Understanding the yDNA chart

There are over 3 billion markers in a human genome. The markers used to determine paternal lineage found in the yDNA sex chromosome, are those letters or numbers across the top of the chart which are the “names” of those particular markers.

In the diagram of the double helix, the rungs of the ladder hold the key to the number of those markers. The composition of that ladder is a sugar phosphate that supports the rungs, but the rungs are composed of 4 protein amino acids shown by letters A – T and C – G, that work together in base pairs.

Each rung is divided into segments from 0 to 40. The number of those segments is the
number of times those base pairs are repeated on that rung. The horizontal rows of numbers on our chart are the results of each EAVES male that has taken the yDNA test. When those numbers match, it shows a genetic relationship. If they vary by 1 point, that point is referred to as a “genetic distance” (GD). The following is the rule-of-thumb for acceptable number of GDs for related persons:

12 marker level – 1 GD
25 marker level – 2 GDs
37 marker level – 4 GDs
67 marker level – 7 GDs

Markers shown in red are unstable and not unusual to show more than 1 GD. They can also increase or decrease within generations. The black markers are stable and rarely show more than 1 GD. The automatic computer generated GD counter used by FamilyTreeDNA treat both black and red markers the same. So if there is an unusual variance of more than 2 GDs, it can show that there is no relation. This happened once in our I2b1 group when one result had 5 GDs on a red marker, in the section between the 25 and 37 marker levels, where there are so many red markers. The person increased his markers to the 67 marker level, and it again showed that he was related to others in that lineage. Another anomaly is when a marker (or ladder rung) is blank and show (0) zero segments. We have such a case in our E1b1b1 group.
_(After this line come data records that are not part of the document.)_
(** [emplace]: inserts at the position given by the comparator, and does
    nothing when the key is present. *)
Fixpoint emplace (bid_side : bool) (p : Z) (v : PriceLevelData) (m : t) : t :=
  match m with
  | [] => [(p, v)]
  | (k, w) :: rest =>
      if before bid_side p k then (p, v) :: m
      else if before bid_side k p then (k, w) :: emplace bid_side p v rest
      else m
  end.

(** Assignment through an iterator obtained for key [p]. *)
Fixpoint modify (p : Z) (f : PriceLevelData -> PriceLevelData) (m : t) : t :=
  match m with
  | [] => []
  | (k, v) :: rest => if k =? p then (k, f v) :: rest else (k, v) :: modify p f rest
  end.

(** [erase(it)] for an iterator obtained for key [p]. *)
Fixpoint erase (p : Z) (m : t) : t :=
  match m with
  | [] => []
  | (k, v) :: rest => if k =? p then rest else (k, v) :: erase p rest
  end.

(** [it = m.find(p); if (it == m.end()) it = m.emplace(p, p).first;] *)
Definition find_or_emplace (bid_side : bool) (p : Z) (m : t) : t :=
  match find p m with
  | None => emplace bid_side p (PriceLevelData_new p) m
  | Some _ => m
  end.

(** [if (it->second.orders.empty()) m.erase(it);] *)
Definition erase_if_empty (p : Z) (m : t) : t :=
  match find p m with
  | Some l => match orders l with
              | [] => erase p m
              | _ :: _ => m
              end
  | None => m
  end.

End SideMap.

(** ** The order book *)

Record OrderBook := mkOrderBook {
  bids_ : SideMap.t;
  asks_ : SideMap.t;
  order_lookup_ : gmap Z OrderLocation;
  order_pool_ : MemoryPool.t;
  total_orders_added_ : Z;
  total_orders_cancelled_ : Z;
  total_orders_matched_ : Z
}.

Definition side (bid_side : bool) (b : OrderBook) : SideMap.t :=
  if bid_side then bids_ b else asks_ b.

Definition set_side (bid_side : bool) (m : SideMap.t) (b : OrderBook) : OrderBook :=
  if bid_side
  then mkOrderBook m (asks_ b) (order_lookup_ b) (order_pool_ b)
         (total_orders_added_ b) (total_orders_cancelled_ b) (total_orders_matched_ b)
  else mkOrderBook (bids_ b) m (order_lookup_ b) (order_pool_ b)
         (total_orders_added_ b) (total_orders_cancelled_ b) (total_orders_matched_ b).

Definition set_lookup (l : gmap Z OrderLocation) (b : OrderBook) : OrderBook :=
  mkOrderBook (bids_ b) (asks_ b) l (order_pool_ b)
    (total_orders_added_ b) (total_orders_cancelled_ b) (total_orders_matched_ b).

Definition set_pool (mp : MemoryPool.t) (b : OrderBook) : OrderBook :=
  mkOrderBook (bids_ b) (asks_ b) (order_lookup_ b) mp
    (total_orders_added_ b) (total_orders_cancelled_ b) (total_orders_matched_ b).

Definition set_added (n : Z) (b : OrderBook) : OrderBook :=
  mkOrderBook (bids_ b) (asks_ b) (order_lookup_ b) (order_pool_ b)
    n (total_orders_cancelled_ b) (total_orders_matched_ b).

Definition set_cancelled (n : Z) (b : OrderBook) : OrderBook :=
  mkOrderBook (bids_ b) (asks_ b) (order_lookup_ b) (order_pool_ b)
    (total_orders_added_ b) n (total_orders_matched_ b).

Definition set_matched (n : Z) (b : OrderBook) : OrderBook :=
  mkOrderBook (bids_ b) (asks_ b) (order_lookup_ b) (order_pool_ b)
    (total_orders_added_ b) (total_orders_cancelled_ b) n.

(** [order->field] and [order->quantity = q]. *)
Definition deref (b : OrderBook) (p : nat) : Order :=
  MemoryPool.deref (order_pool_ b) p.

Definition store_quantity (p : nat) (q : Z) (b : OrderBook) : OrderBook :=
  set_pool (MemoryPool.store p (set_quantity q (deref b p)) (order_pool_ b)) b.

(** [OrderBook::OrderBook()]. *)
Definition OrderBook_new : OrderBook :=
  mkOrderBook [] [] ∅ MemoryPool.init 0 0 0.

(** [orders.erase(list_iter)] for the node holding pointer [p]. *)
Fixpoint list_erase (p : nat) (l : list nat) : list nat :=
  match l with
  | [] => []
  | q :: rest => if (q =? p)%nat then rest else q :: list_erase p rest
  end.

(** *** execute_trade *)

Definition execute_trade (buy_order sell_order : nat) (trade_qty : Z) (b : OrderBook)
  : OrderBook * TradeEvent :=
  (set_matched (wrap64 (total_orders_matched_ b + 1)) b,
   mkTradeEvent (order_id (deref b buy_order)) (order_id (deref b sell_order))
                trade_qty (price (deref b sell_order))).

(** *** match_orders *)

(** [it->second.orders.pop_front()]. *)
Definition pop_front (l : PriceLevelData) : PriceLevelData :=
  mkPriceLevelData (pld_price l) (tail (orders l)) (total_quantity l).

(** The block executed when the head order [p] of the best level of a
    side is completely filled. *)
Definition remove_filled (bid_side : bool) (best_price : Z) (p : nat) (b : OrderBook)
  : OrderBook :=
  let b1 := set_lookup (delete (order_id (deref b p)) (order_lookup_ b)) b in
  let b2 := set_side bid_side
              (SideMap.modify best_price pop_front (side bid_side b1)) b1 in
  let b3 := set_pool (MemoryPool.deallocate p (order_pool_ b2)) b2 in
  set_side bid_side (SideMap.erase_if_empty best_price (side bid_side b3)) b3.

(** [it->second.total_quantity -= trade_qty]. *)
Definition sub_total (trade_qty : Z) (l : PriceLevelData) : PriceLevelData :=
  mkPriceLevelData (pld_price l) (orders l) (wrap64 (total_quantity l - trade_qty)).

(** One iteration of the [while] loop; [None] when the loop exits. *)
Definition match_step (b : OrderBook) : option (OrderBook * TradeEvent) :=
  match bids_ b, asks_ b with
  | (best_bid_price, best_bid) :: _, (best_ask_price, best_ask) :: _ =>
      if best_bid_price <? best_ask_price then None
      else
        match orders best_bid, orders best_ask with
        | buy_order :: _, sell_order :: _ =>
            let trade_qty :=
              Z.min (quantity (deref b buy_order)) (quantity (deref b sell_order)) in
            let '(b1, t) := execute_trade buy_order sell_order trade_qty b in
            let b2 := store_quantity buy_order
                        (wrap64 (quantity (deref b1 buy_order) - trade_qty)) b1 in
            let b3 := store_quantity sell_order
                        (wrap64 (quantity (deref b2 sell_order) - trade_qty)) b2 in
            let b4 := set_side true
                        (SideMap.modify best_bid_price (sub_total trade_qty) (bids_ b3)) b3 in
            let b5 := set_side false
                        (SideMap.modify best_ask_price (sub_total trade_qty) (asks_ b4)) b4 in
            let b6 := if quantity (deref b5 buy_order) =? 0
                      then remove_filled true best_bid_price buy_order b5 else b5 in
            let b7 := if quantity (deref b6 sell_order) =? 0
                      then remove_filled false best_ask_price sell_order b6 else b6 in
            Some (b7, t)
        | _, _ => None
        end
  | _, _ => None
  end.

(** The [while] loop, run for at most [fuel] iterations. *)
Fixpoint match_loop (fuel : nat) (b : OrderBook) : OrderBook * list TradeEvent :=
  match fuel with
  | O => (b, [])
  | S fuel' =>
      match match_step b with
      | None => (b, [])
      | Some (b', t) =>
          let '(b'', ts) := match_loop fuel' b' in (b'', t :: ts)
      end
  end.

(** Number of orders queued on a side / in the book. *)
Definition side_orders (m : SideMap.t) : list nat :=
  flat_map (fun kv => orders (snd kv)) m.

Definition live_orders (b : OrderBook) : nat :=
  (length (side_orders (bids_ b)) + length (side_orders (asks_ b)))%nat.

(** Every iteration removes an order from the book, so the number of
    queued orders bounds the number of iterations: with this fuel the
    loop always runs to its exit condition. *)
Definition match_orders (b : OrderBook) : OrderBook * list TradeEvent :=
  match_loop (live_orders b) b.

(** *** add_order *)

(** [orders.push_back(new_order); total_quantity += order.quantity]. *)
Definition push_order (p : nat) (q : Z) (l : PriceLevelData) : PriceLevelData :=
  mkPriceLevelData (pld_price l) (orders l ++ [p]) (wrap64 (total_quantity l + q)).

Definition add_order (order : Order) (b : OrderBook) : OrderBook * list TradeEvent :=
  let '(new_order, pool1) := MemoryPool.allocate (order_pool_ b) in
  let b1 := set_pool (MemoryPool.store new_order order pool1) b in
  let b2 := set_added (wrap64 (total_orders_added_ b1 + 1)) b1 in
  let sd := is_buy order in
  let m1 := SideMap.find_or_emplace sd (price order) (side sd b2) in
  let m2 := SideMap.modify (price order) (push_order new_order (quantity order)) m1 in
  let b3 := set_side sd m2 b2 in
  let loc := mkOrderLocation new_order sd (price order) in
  let b4 := set_lookup (<[order_id order := loc]> (order_lookup_ b3)) b3 in
  match_orders b4.

(** *** remove_order_from_book *)

(** [total_quantity -= loc.order->quantity; orders.erase(loc.list_iter)]. *)
Definition unlink_order (p : nat) (q : Z) (l : PriceLevelData) : PriceLevelData :=
  mkPriceLevelData (pld_price l) (list_erase p (orders l)) (wrap64 (total_quantity l - q)).

Definition remove_order_from_book (loc : OrderLocation) (b : OrderBook) : OrderBook :=
  let sd := is_bid loc in
  match SideMap.find (loc_price loc) (side sd b) with
  | None => b
  | Some _ =>
      let q := quantity (deref b (loc_order loc)) in
      let m1 := SideMap.modify (loc_price loc) (unlink_order (loc_order loc) q)
                  (side sd b) in
      let b1 := set_side sd m1 b in
      let b2 := set_pool (MemoryPool.deallocate (loc_order loc) (order_pool_ b1)) b1 in
      set_side sd (SideMap.erase_if_empty (loc_price loc) (side sd b2)) b2
  end.

(** *** cancel_order *)

Definition cancel_order (id : Z) (b : OrderBook) : bool * OrderBook :=
  match order_lookup_ b !! id with
  | None => (false, b)
  | Some loc =>
      let b1 := remove_order_from_book loc b in
      let b2 := set_lookup (delete id (order_lookup_ b1)) b1 in
      let b3 := set_cancelled (wrap64 (total_orders_cancelled_ b2 + 1)) b2 in
      (true, b3)
  end.

(** *** amend_order *)

(** [total_quantity = total_quantity - old_quantity + new_quantity]. *)
Definition amend_total (old_quantity new_quantity : Z) (l : PriceLevelData)
  : PriceLevelData :=
  mkPriceLevelData (pld_price l) (orders l)
    (wrap64 (total_quantity l - old_quantity + new_quantity)).

Definition amend_order (id new_price new_quantity : Z) (b : OrderBook)
  : bool * OrderBook * list TradeEvent :=
  match order_lookup_ b !! id with
  | None => (false, b, [])
  | Some loc =>
      let order := loc_order loc in
      let old_price := price (deref b order) in
      let old_quantity := quantity (deref b order) in
      if negb (new_price =? old_price) then
        let new_order :=
          mkOrder (order_id (deref b order)) (is_buy (deref b order))
                  new_price new_quantity (timestamp_ns (deref b order)) in
        let '(_, b1) := cancel_order id b in
        let '(b2, ts) := add_order new_order b1 in
        (true, b2, ts)
      else if negb (new_quantity =? old_quantity) then
        let b1 := store_quantity order new_quantity b in
        let b2 := set_side (is_bid loc)
                    (SideMap.modify (loc_price loc)
                       (amend_total old_quantity new_quantity) (side (is_bid loc) b1)) b1 in
        let '(b3, ts) := match_orders b2 in
        (true, b3, ts)
      else (true, b, [])
  end.

(** *** Queries *)

Definition snapshot_side (depth : nat) (m : SideMap.t) : list PriceLevel :=
  take depth (map (fun kv => mkPriceLevel (fst kv) (total_quantity (snd kv))) m).

Definition get_snapshot (depth : nat) (b : OrderBook) : list PriceLevel * list PriceLevel :=
  (snapshot_side depth (bids_ b), snapshot_side depth (asks_ b)).

Definition get_best (m : SideMap.t) : option (Z * Z) :=
  match m with
  | [] => None
  | (k, v) :: _ => Some (k, total_quantity v)
  end.

Definition get_best_bid (b : OrderBook) : option (Z * Z) := get_best (bids_ b).
Definition get_best_ask (b : OrderBook) : option (Z * Z) := get_best (asks_ b).

(** *** clear *)

Definition clear (b : OrderBook) : OrderBook :=
  let pool1 := fold_left (fun mp p => MemoryPool.deallocate p mp)
                 (side_orders (bids_ b)) (order_pool_ b) in
  let pool2 := fold_left (fun mp p => MemoryPool.deallocate p mp)
                 (side_orders (asks_ b)) pool1 in
  mkOrderBook [] [] ∅ pool2 0 0 0.

(** ** Sequences of public operations *)

Inductive Op :=
| OpAdd (order : Order)
| OpCancel (id : Z)
| OpAmend (id new_price new_quantity : Z)
| OpClear.

Definition step (op : Op) (b : OrderBook) : OrderBook * list TradeEvent :=
  match op with
  | OpAdd order => add_order order b
  | OpCancel id => ((cancel_order id b).2, [])
  | OpAmend id new_price new_quantity =>
      let '(_, b', ts) := amend_order id new_price new_quantity b in (b', ts)
  | OpClear => (clear b, [])
  end.

(** Runs the operations in call order and collects the trade events. *)
Fixpoint run (ops : list Op) (b : OrderBook) : OrderBook * list TradeEvent :=
  match ops with
  | [] => (b, [])
  | op :: ops' =>
      let '(b1, ts1) := step op b in
      let '(b2, ts2) := run ops' b1 in
      (b2, ts1 ++ ts2)
  end.

(** The books a client can observe: those obtained from a freshly
    constructed book by public operations. *)
Inductive reachable : OrderBook -> Prop :=
| reachable_new : reachable OrderBook_new
| reachable_step op b : reachable b -> reachable (step op b).1.

(** ** Invariants *)

Module Inv.

(** The keys of a side index follow the comparator of the side. *)
Fixpoint sorted (bid_side : bool) (m : SideMap.t) : Prop :=
  match m with
  | [] => True
  | (k, _) :: rest =>
      Forall (fun kv => SideMap.before bid_side k kv.1 = true) rest
      /\ sorted bid_side rest
  end.

(** Sum of the remaining quantities of the orders of a queue. *)
Definition sum_quantity (cells : gmap nat Order) (ps : list nat) : Z :=
  foldr (fun p acc => quantity (cells !!! p) + acc) 0 ps.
The “haplotypes” shown on the chart are E1b1b1, I1, I2b1 and R1b1. These are designators showing where in the world that lineage originated, linking anthropology to genealogy.  Recently, on the FTDNA charts, they show the mutation “name” instead of the “haplotype” origin. To avoid confusion, we show both in our www.eavesfamily.org chart.

Mutations are not the same as “genetic distances.” A genetic distance is the number of
repeats of the same amino acid segment on a ladder rung. A “mutation” is a change in the order of those amino acids in a segment. The “mutation” is what sets haplotypes apart.

testing will NOT determine one’s direct ancestors. It will determine which lineage one is related to, which has been of great value to our EAVES association.